> TRY IT
From the first line of the data below through the line holding "accepted at every", write out each line exactly as it stands.

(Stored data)
══════════════════════════════
(** The room of [demo_playing] after [X] won with the top row. *)
Lemma demo_won_reachable :
  reachable
    [("AAAAAA",
      mkRoom ["a"; "b"]
        (<[2 := JStr "X"]> (<[5 := JStr "O"]> (<[1 := JStr "X"]>
           (<[4 := JStr "O"]> (<[0 := JStr "X"]> fresh_board)))))
        "O" finished "room-17-aaaaaa" "X")].
Proof.
  apply (run_reachable
           (demo_move ++ [ Move "b" "room-17-aaaaaa" 4 (JStr "O");
                           Move "a" "room-17-aaaaaa" 1 (JStr "X");
                           Move "b" "room-17-aaaaaa" 5 (JStr "O");
                           Move "a" "room-17-aaaaaa" 2 (JStr "X") ])).
  by vm_compute.
Defined.

Lemma finished_until_restart_witness :
  accepted_symbol
    [("AAAAAA",
      mkRoom ["a"; "b"]
        (<[2 := JStr "X"]> (<[5 := JStr "O"]> (<[1 := JStr "X"]>
           (<[4 := JStr "O"]> (<[0 := JStr "X"]> fresh_board)))))
        "O" finished "room-17-aaaaaa" "X")]
    (Move "b" "room-17-aaaaaa" 3 (JStr "O")) "AAAAAA" = None.
Proof.
  apply (finished_until_restart _ (Move "b" "room-17-aaaaaa" 3 (JStr "O")) _ _
           "AAAAAA" _ demo_won_reachable eq_refl eq_refl eq_refl eq_refl).
Defined.

(** X15.  Right after a reset of a room of a reachable registry, a move by
    the new opener, the opposite of the opener before the reset, is
    accepted at every cell 0..8, from any sender, and a move by the other
    symbol is answered with the not-your-turn error. *)
Theorem reset_then_opener_moves sid sid' roomId rooms key room index :
  reachable rooms →
  findByFullRoomId roomId rooms = Some (key, room) →
  0 ≤ index < 9 →
  accepted
    (on_move sid' roomId index (JStr (opposite (lastStartingPlayer room)))
       (on_reset sid roomId rooms).1).2 = true
  ∧ on_move sid' roomId index (JStr (lastStartingPlayer room))
      (on_reset sid roomId rooms).1
    = ((on_reset sid roomId rooms).1,
       [SocketEmit sid' (game_error "Not your turn")]).
Proof.
  intros Hok%reachable_ok Hfind Hindex.
  rewrite (on_reset_found _ _ _ _ _ Hfind). cbn [fst].
  assert (findByFullRoomId roomId (rooms_set key (restarted room) rooms)
          = Some (key, restarted room)) as Hfind1.
  { apply (find_set _ _ _ room); [by destruct Hok | done | done]. }
  destruct (rooms_ok_find _ _ _ _ Hok Hfind) as [_ _ _ _ _ Hlast].
  split.
  - rewrite (on_move_legal _ _ _ _ _ _ _ Hfind1); [done|].
    split_and!; [done | done |]. by apply get_fresh_board.
  - rewrite (on_move_illegal _ _ _ _ _ _ _ Hfind1).
    + unfold move_error, strict_eq. cbn [gameStatus restarted currentPlayer].
      rewrite bool_decide_eq_true_2 by done. cbn [negb].
      rewrite bool_decide_eq_false_2; [done|].
      by destruct Hlast as [->| ->].
    + intros (_ & Hturn & _). simpl in Hturn.
      by destruct Hlast as [Hl|Hl]; rewrite Hl in Hturn.
Qed.

Lemma reset_then_opener_moves_witness :
  accepted
    (on_move "b" "room-17-aaaaaa" 8 (JStr (opposite (lastStartingPlayer room_moved)))
       (on_reset "a" "room-17-aaaaaa" demo_moved).1).2 = true.
Proof.
  apply (reset_then_opener_moves "a" "b" "room-17-aaaaaa" demo_moved "AAAAAA"
           room_moved 8).
  - apply demo_moved_reachable.
  - reflexivity.
  - lia.
Defined.

(** ** Who the effects are for *)

(** X16.  Whatever the event, the direct replies and the group joins and
    leaves of a handler concern the sender only, and the notifications that
    leave the sender out are sent in the sender's name: no handler replies
    to, moves or speaks for another socket. *)
Theorem effects_from_sender rooms ev rooms' effs :
  handle rooms ev = Some (rooms', effs) →
  Forall (from_socket (sender ev)) effs.
Proof.
  destruct ev as [sid now rnd fuel|sid roomId|sid roomId index symbol
                 |sid roomId|sid roomId|sid]; simpl.
  - intros (n & _ & _ & _ & _ & ->)%create_room_first_fresh_keys.
    by repeat constructor.
  - intros [= Heq]. apply (f_equal snd) in Heq. simpl in Heq. subst effs.
    unfold on_join_room. destruct roomId as [s|]; [|by repeat constructor].
    destruct (_ || _); [by repeat constructor|].
    destruct (rooms_get _ rooms) as [room|]; [|by repeat constructor].
    destruct (2 <=? length (players room))%nat; [by repeat constructor|].
    destruct (includes sid (players room)); by repeat constructor.
  - intros [= Heq]. apply (f_equal snd) in Heq. simpl in Heq. subst effs.
    unfold on_move.
    destruct (findByFullRoomId roomId rooms) as [[key room]|];
      [|by repeat constructor].
    destruct (negb _); [by repeat constructor|].
    destruct (negb _); [by repeat constructor|].
    destruct (negb _); by repeat constructor.
  - intros [= Heq]. apply (f_equal snd) in Heq. simpl in Heq. subst effs.
    unfold on_reset.
    destruct (findByFullRoomId roomId rooms) as [[key room]|];
      by repeat constructor.
  - intros [= Heq]. apply (f_equal snd) in Heq. simpl in Heq. subst effs.
    unfold on_leave.
    destruct (findByFullRoomId roomId rooms) as [[key room]|];
      [|by repeat constructor].
    destruct (length (without sid (players room)) =? 0)%nat;
      by repeat constructor.
  - intros [= Heq]. apply (f_equal snd) in Heq. simpl in Heq. subst effs.
    rewrite on_disconnect_effects. unfold disconnect_notices.
    induction rooms as [|[k r] rest IH]; [constructor|]. csimpl.
    destruct (_ && _); [by constructor | done].
Qed.

Lemma effects_from_sender_witness :
  Forall (from_socket "b") (on_leave "b" "room-17-aaaaaa" demo_playing).2.
Proof.
  apply (effects_from_sender demo_playing (Leave "b" "room-17-aaaaaa")
           (on_leave "b" "room-17-aaaaaa" demo_playing).1).
  reflexivity.
Defined.

(** ** How many moves a game takes *)

Lemma empty_cells_write (b : gmap Z jsval) i v :
  get b i = JNull → v ≠ JNull →
  S (empty_cells (<[i := v]> b)) = empty_cells b.
Proof.
  intros Hcell%get_null_lookup Hv. unfold empty_cells.
  rewrite map_filter_insert_False by done.
  rewrite map_filter_delete.
  assert (filter (λ kv : Z * jsval, kv.2 = JNull) b !! i = Some JNull) as Hin
    by by apply map_lookup_filter_Some.
  rewrite map_size_delete, Hin.
  destruct (size (filter (λ kv : Z * jsval, kv.2 = JNull) b)) eqn:Hsize; [|done].
  apply map_size_empty_iff in Hsize. by rewrite Hsize in Hin.
Qed.

Lemma empty_cells_le_9 (b : gmap Z jsval) : board_ok b → (empty_cells b ≤ 9)%nat.
Proof.
  intros [Hdom _]. unfold empty_cells.
  etransitivity; [apply map_size_filter|].
  rewrite <- size_dom, Hdom. by vm_compute.
Qed.

Lemma accepted_symbol_legal rooms ev key room symbol :
  rooms_ok rooms →
  rooms_get key rooms = Some room →
  accepted_symbol rooms ev key = Some symbol →
  ∃ index, room_after rooms ev key room = Some (moved room index symbol)
           ∧ legal_move room index symbol.
Proof.
  intros Hok Hget. destruct ev as [| |sid roomId index sym| | |]; try done.
  simpl. destruct (findByFullRoomId roomId rooms) as [[k r]|] eqn:Hfind; [|done].
  destruct (find_hits _ key Hok _ _ _ Hfind) as [-> Hgetk].
  destruct (String.eqb_spec k key) as [->|?]; [|done]. simpl.
  assert (r = room) as -> by congruence.
  destruct (bool_decide (legal_move room index sym)) eqn:Hl; [|done].
  intros [= <-]. apply bool_decide_eq_true in Hl. eauto.
Qed.

Lemma quiet_event_board rooms ev key room room' :
  rooms_ok rooms →
  rooms_get key rooms = Some room →
  accepted_symbol rooms ev key = None →
  starts_game rooms ev key = false →
  room_after rooms ev key room = Some room' →
  board room' = board room.
Proof.
  intros Hok Hget Hacc Hstart.
  destruct ev as [sid now rnd fuel|sid roomId|sid roomId index symbol
                 |sid roomId|sid roomId|sid]; simpl in *.
  - by intros [= <-].
  - rewrite Hget in Hstart. rewrite Hstart. by intros [= <-].
  - destruct (findByFullRoomId roomId rooms) as [[k r]|] eqn:Hfind.
    + destruct (find_hits _ key Hok _ _ _ Hfind) as [-> Hgetk].
      destruct (String.eqb_spec k key) as [->|?]; [|by intros [= <-]].
      assert (r = room) as -> by congruence. simpl in *.
      destruct (bool_decide (legal_move room index symbol)); [done|].
      by intros [= <-].
    + rewrite (find_none_hits _ key _ Hfind). by intros [= <-].
  - rewrite Hstart. by intros [= <-].
  - destruct (hits rooms roomId key); [|by intros [= <-]].
    by intros [-> _]%departed_Some.
  - unfold disconnected.
    destruct (includes sid (players room)); [|by intros [= <-]].
    by intros [-> _]%departed_Some.
Qed.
══════════════════════════════
> YOUR SOLUTION
(** The room of [demo_playing] after [X] won with the top row. *)
Lemma demo_won_reachable :
  reachable
    [("AAAAAA",
      mkRoom ["a"; "b"]
        (<[2 := JStr "X"]> (<[5 := JStr "O"]> (<[1 := JStr "X"]>
           (<[4 := JStr "O"]> (<[0 := JStr "X"]> fresh_board)))))
        "O" finished "room-17-aaaaaa" "X")].
Proof.
  apply (run_reachable
           (demo_move ++ [ Move "b" "room-17-aaaaaa" 4 (JStr "O");
                           Move "a" "room-17-aaaaaa" 1 (JStr "X");
                           Move "b" "room-17-aaaaaa" 5 (JStr "O");
                           Move "a" "room-17-aaaaaa" 2 (JStr "X") ])).
  by vm_compute.
Defined.

Lemma finished_until_restart_witness :
  accepted_symbol
    [("AAAAAA",
      mkRoom ["a"; "b"]
        (<[2 := JStr "X"]> (<[5 := JStr "O"]> (<[1 := JStr "X"]>
           (<[4 := JStr "O"]> (<[0 := JStr "X"]> fresh_board)))))
        "O" finished "room-17-aaaaaa" "X")]
    (Move "b" "room-17-aaaaaa" 3 (JStr "O")) "AAAAAA" = None.
Proof.
  apply (finished_until_restart _ (Move "b" "room-17-aaaaaa" 3 (JStr "O")) _ _
           "AAAAAA" _ demo_won_reachable eq_refl eq_refl eq_refl eq_refl).
Defined.

(** X15.  Right after a reset of a room of a reachable registry, a move by
    the new opener, the opposite of the opener before the reset, is
    accepted at every cell 0..8, from any sender, and a move by the other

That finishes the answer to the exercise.